Gastroenterology Flashcards
What is the difference between Dysphagia and Odynophagia?
Dysphagia = Difficulty in swallowing
Odynophagia = Pain on swallowing
What are the key questions in Dysphagia?
Difficulty in starting swallowing?
Associated symptoms? (regurgitation, change in voice pitch, weight loss)
Solids, liquids, or both?
Intermittent or progressive?
History of heartburn?
Change in eating habits/diet?
What is Barrett’s Oesophagus?
Barrett’s oesophagus is a condition characterised by partial replacement of the normal squamous epithelium of the lower oesophagus by a metaplastic columnar epithelium containing goblet cells (intestinal metaplasia).
Barrett’s oesophagus is important clinically because those afflicted are predisposed to oesophageal adenocarcinoma.
How is Barrett’s Oesophagus managed?
Acid suppressive therapy with high-dose PPI indefinitely (or surgical fundoplication)
Surveillance gastroscopy every 3 years if no dysplasia
Most likely source of source of a significant gastrointestinal bleed occuring as a complication of peptic ulcer disease?
Gastroduodenal Artery
Epigastric pain that is relieved by eating.
Duodenal Ulcer - Peptic Ulcer Disease (PUD)
Epigastric pain that is worsened by eating.
Gastric Ulcers
Name 3 features of Crohn’s disease over UC (CD)?
Upper gastrointestinal symptoms, mouth ulcers, perianal disease
Skip lesions may be present. ‘Cobble stone appearance’
Inflammation in all layers from mucosa to serosa - increased goblet cells, granulomas
Non-bloody diarrhoea
Obstructions and fistulae may occur
Name 5 features of UC over Crohns?
Bloody diarrhoea more common
Abdominal pain in the left lower quadrant
Tenesmus - feeling you need to go
Risk of colorectal cancer high in UC than CD
Inflammation always starts at rectum and never spreads beyond ileocaecal valve
Continuous
No inflammation beyond submucosa (Crypt abcesses and pseudopolyps form)
How is synthetic capacity of liver tested? (Liver function)
ABC
Albumen
Bilirubin
Coagulation (Prothrombin Time)
What is the problem if ALT, AST > 5x upper limit; and ALP, GGT <5x upper limit?

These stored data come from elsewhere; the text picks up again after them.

(** * Key stack and session-manager logging settings

    A shallow embedding of [lib/stacks/key-stack.ts]: the [KeyStack]
    constructor and the [SsmSessionManagerSettings] constructor, over a small
    model of the construct tree they declare into.

    Both constructors are imperative: every [new X(scope, id, ...)] declares a
    construct in a tree, [addToResourcePolicy] and [addDependency] mutate a
    construct that has been declared, and a [throw] leaves the tree as it was
    mutated so far.  The tree is a store (a list indexed by location), the
    constructors run in a state-and-exception monad over it.

    The classes the file instantiates come from the CDK library.  They are
    data here: a principal, a statement or a construct is the record of the
    arguments it was built from, and an attribute that is resolved at
    deployment is a token naming the construct and the attribute.  What the
    library adds on its own (the default statement of a key's policy, the
    children of a role) is left out: the policy of a key lists the statements
    the file adds to it.  Three calls into the library refuse their arguments
    when the constructor runs, and they do so here: a composite principal of
    no principal, a log group whose retention is not positive, a suppression
    whose path matches no construct.  [Logger.debug] has no effect on the
    tree and is left out. *)

From stdpp Require Import base strings list option.
From stdpp Require pretty.

#[local] Set Warnings "-register-all".

(** ** IAM data *)

Module Iam.

Inductive Effect := ALLOW | DENY.

Inductive Principal :=
| AccountPrincipal (accountId : string)
| AccountRootPrincipal
| ServicePrincipal (service : string)
| OrganizationPrincipal (organizationId : string)
| CompositePrincipal (principals : list Principal).

(** The value of one condition key: the source writes both a single string
    and an array of strings. *)
Inductive ConditionValue :=
| CondString (s : string)
| CondList (l : list string).

(** [conditions: { <operator>: { <key>: <value> } }] *)
Definition Conditions := list (string * list (string * ConditionValue)).

Record PolicyStatement := mkStatement {
  sid : option string;
  effect : Effect;
  principals : list Principal;
  actions : list string;
  resources : list string;
  conditions : Conditions;
}.

(** A [PolicyDocument] is the list of its statements, in the order in which
    they were added. *)
Definition PolicyDocument := list PolicyStatement.

Definition addStatements (doc : PolicyDocument) (sts : list PolicyStatement) : PolicyDocument :=
  doc ++ sts.

Definition isServicePrincipal (p : Principal) : bool :=
  match p with ServicePrincipal _ => true | _ => false end.

Definition isAccountPrincipal (p : Principal) : bool :=
  match p with AccountPrincipal _ => true | _ => false end.

Definition isOrganizationPrincipal (p : Principal) : bool :=
  match p with OrganizationPrincipal _ => true | _ => false end.

End Iam.

Import Iam.

(** ** The construct tree *)

(** A construct is named by the ids from the stack down to it; the stack
    itself is [[]]. *)
Abbreviation Path := (list string) (only parsing).

(** A location of the store. *)
Abbreviation Loc := nat (only parsing).

Inductive RemovalPolicy := RETAIN | DESTROY.

Record KeyProps := mkKeyProps {
  alias : string;
  description : string;
  enableKeyRotation : bool;
  removalPolicy : option RemovalPolicy;
}.

Record LogGroupProps := mkLogGroupProps {
  logGroupName : string;
  retention : Z;
  encryptionKey : Loc;
  lgRemovalPolicy : option RemovalPolicy;
}.

Record RoleProps := mkRoleProps {
  roleName : string;
  assumedBy : Principal;
  roleDescription : option string;
  managedPolicies : list Loc;
  inlinePolicies : list (string * PolicyDocument);
}.

(** A plain JSON policy statement, as [CustomResourceProvider] takes them. *)
Record JsonStatement := mkJsonStatement {
  jsEffect : string;
  jsAction : list string;
  jsResource : string;
}.

Inductive Runtime := NODEJS_14_X.

Record ProviderProps := mkProviderProps {
  codeDirectory : string;
  runtime : Runtime;
  policyStatements : list JsonStatement;
}.

(** A property value handed to the custom resource: a property whose source
    expression is [undefined] is [JsUndefined]. *)
Inductive JsValue :=
| JsUndefined
| JsString (s : string)
| JsBool (b : bool).

Record CustomResourceProps := mkCustomResourceProps {
  resourceType : string;
  serviceToken : option string;
  properties : list (string * JsValue);
}.

(** A key carries the statements that [addToResourcePolicy] has added to its
    resource policy, in the order of the calls: they come after whatever the
    library puts into the policy of a key on its own, which is not listed. *)
Inductive Construct :=
| CConstruct
| COrganization
| CKey (props : KeyProps) (added : list PolicyStatement)
| CStringParameter (parameterName stringValue : string)
| CRole (props : RoleProps)
| CLogGroup (props : LogGroupProps)
| CManagedPolicy (document : PolicyDocument) (managedPolicyName : string)
| CCfnInstanceProfile (roles : list string) (instanceProfileName : string)
| CCustomResourceProvider (props : ProviderProps)
| CCfnResource (type : string)
| CCustomResource (props : CustomResourceProps) (dependencies : list Loc).

(** Which declarations are cloud resources: everything but the bare grouping
    node that [super(scope, id)] registers for the construct itself. *)
Definition isResource (c : Construct) : bool :=
  match c with CConstruct => false | _ => true end.

Definition isKey (c : Construct) : bool :=
  match c with CKey _ _ => true | _ => false end.

Definition isRole (c : Construct) : bool :=
  match c with CRole _ => true | _ => false end.

Definition isLogGroup (c : Construct) : bool :=
  match c with CLogGroup _ => true | _ => false end.

Record NagPackSuppression := mkSuppression {
  suppressionId : string;
  reason : string;
}.

(** The state the constructors act on: the declarations of one stack in the
    order they were made, and the suppressions registered by path. *)
Record Stack := mkStack {
  constructs : list (Path * Construct);
  nagSuppressions : list (string * list NagPackSuppression);
}.

(** An object reference: where the construct sits in the store and its path. *)
Record Ref := mkRef {
  loc : Loc;
  path : Path;
}.

(** [cdk.Stack.of(this)]: the values the stack resolves for its environment.
    [nodePath] is [node.path] of the stack, the ids from the app down to it;
    [stackName] is the name the stack is deployed under. *)
Record StackEnv := mkStackEnv {
  region : string;
  partition : string;
  account : string;
  stackName : string;
  nodePath : string;
  dirname : string;
}.

(** [node.path] of a construct of the stack: the ids from the app down to the
    construct, joined by ["/"]. *)
Definition nodePathOf (env : StackEnv) (p : Path) : string :=
  String.concat "/" (nodePath env :: p).

(** An attribute known only at deployment ([key.keyArn], [resource.ref], ...)
    is a token: a string that names the construct and the attribute. *)
Definition token (p : Path) (attr : string) : string :=
  "${Token[" +:+ String.concat "/" p +:+ "." +:+ attr +:+ "]}".

(** [key.keyArn] *)
Definition keyArn (key : Path) : string := token key "Arn".

(** ** The monad of a constructor body *)

Record Error := mkError { message : string }.

Inductive Outcome (A : Type) :=
| Return (a : A)
| Throw (e : Error).

Arguments Return {A} a.
Arguments Throw {A} e.

Definition returns {A} (o : Outcome A) : bool :=
  match o with Return _ => true | Throw _ => false end.

Definition M (A : Type) : Type := Stack -> Stack * Outcome A.

Definition ret {A} (a : A) : M A := fun s => (s, Return a).

Definition bind {A B} (c : M A) (k : A -> M B) : M B :=
  fun s =>
    match c s with
    | (s', Return a) => k a s'
    | (s', Throw e) => (s', Throw e)
    end.

Definition throw {A} (e : Error) : M A := fun s => (s, Throw e).

Notation "'let*' x ':=' c 'in' k" := (bind c (fun x => k))
  (at level 10, x pattern, c at level 100, k at level 200).
Notation "c ';;;' k" := (bind c (fun _ => k))
  (at level 100, k at level 200, right associativity).

(** [arr.forEach(f)] for an effectful [f]. *)
Fixpoint forEach {A} (f : A -> M unit) (l : list A) : M unit :=
  match l with
  | [] => ret tt
  | x :: r => f x ;;; forEach f r
  end.

(** [new X(scope, id, ...)]: the construct is declared under [scope], its
    location is the next free one.  The library refuses an id that is taken
    in the scope.  That the id is free is the contract of whoever calls the
    constructor, and [new] does not check it: a statement that depends on it
    takes it as a hypothesis. *)
Definition new (scope : Path) (id : string) (c : Construct) : M Ref :=
  fun s =>
    (mkStack (constructs s ++ [(scope ++ [id], c)]) (nagSuppressions s),
     Return (mkRef (length (constructs s)) (scope ++ [id]))).

(** In-place mutation of a declared construct. *)
Definition mutate (r : Ref) (f : Construct -> Construct) : M unit :=
  fun s =>
    (mkStack (alter (fun e => (e.1, f e.2)) (loc r) (constructs s)) (nagSuppressions s),
     Return tt).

Most likely Hepatocellular damage
What is the problem if ALP, GGT > 5x upper limit; and ALT, AST <5x upper limit?
Most likely Obstructive
What are the risk factors for PUD? (4)
NSAID use
H Pylori infection
Smoking
Hx, Fam Hx.
What are 90% of duodenal ulcers also positive for?
H. pylori
How is PUD investigated?
Endoscopy -> gold standard. Must biopsy due to malignancy risk.
FBC, EUC -> ~anaemia, malabsorption
H. Pylori Investigation
How is H. Pylori investigated? (3+3)
Non-invasive:
Urea breath test -> highly specific + sensitive. Expensive.
Serology -> rapid, but lacks specificity + no Ddx b/w past and current infection.
Faecal antigen testing -> cheap, specific (>95%)
Invasive (w/ antral biopsy):
Histology -> specific. False -ve’s, time.
Rapid urease tests -> cheap, quick, specific. Poor sensitivity.
Culture -> gold standard. Slow, laborious, insensitive.
Histology -> specific.
What are the ddxs of PUD?
Coeliac disease
Gastric cancer
Chronic pancreatitis
Biliary disease
How is PUD treated?
Heal ulcer -> H. Pylori eradication. PPI 8-12wks.
Maintenance therapy (reduce risk) -> stop NSAIDs, smoking. PPI/H2RA in some.
Treat complications -> surg.
How is H. Pylori treated?
Eradication of H. Pylori - Triple therapy:
2x Abx, 1x PPI
Amoxycillin + clarithromycin + esomeprazole. ~1wk.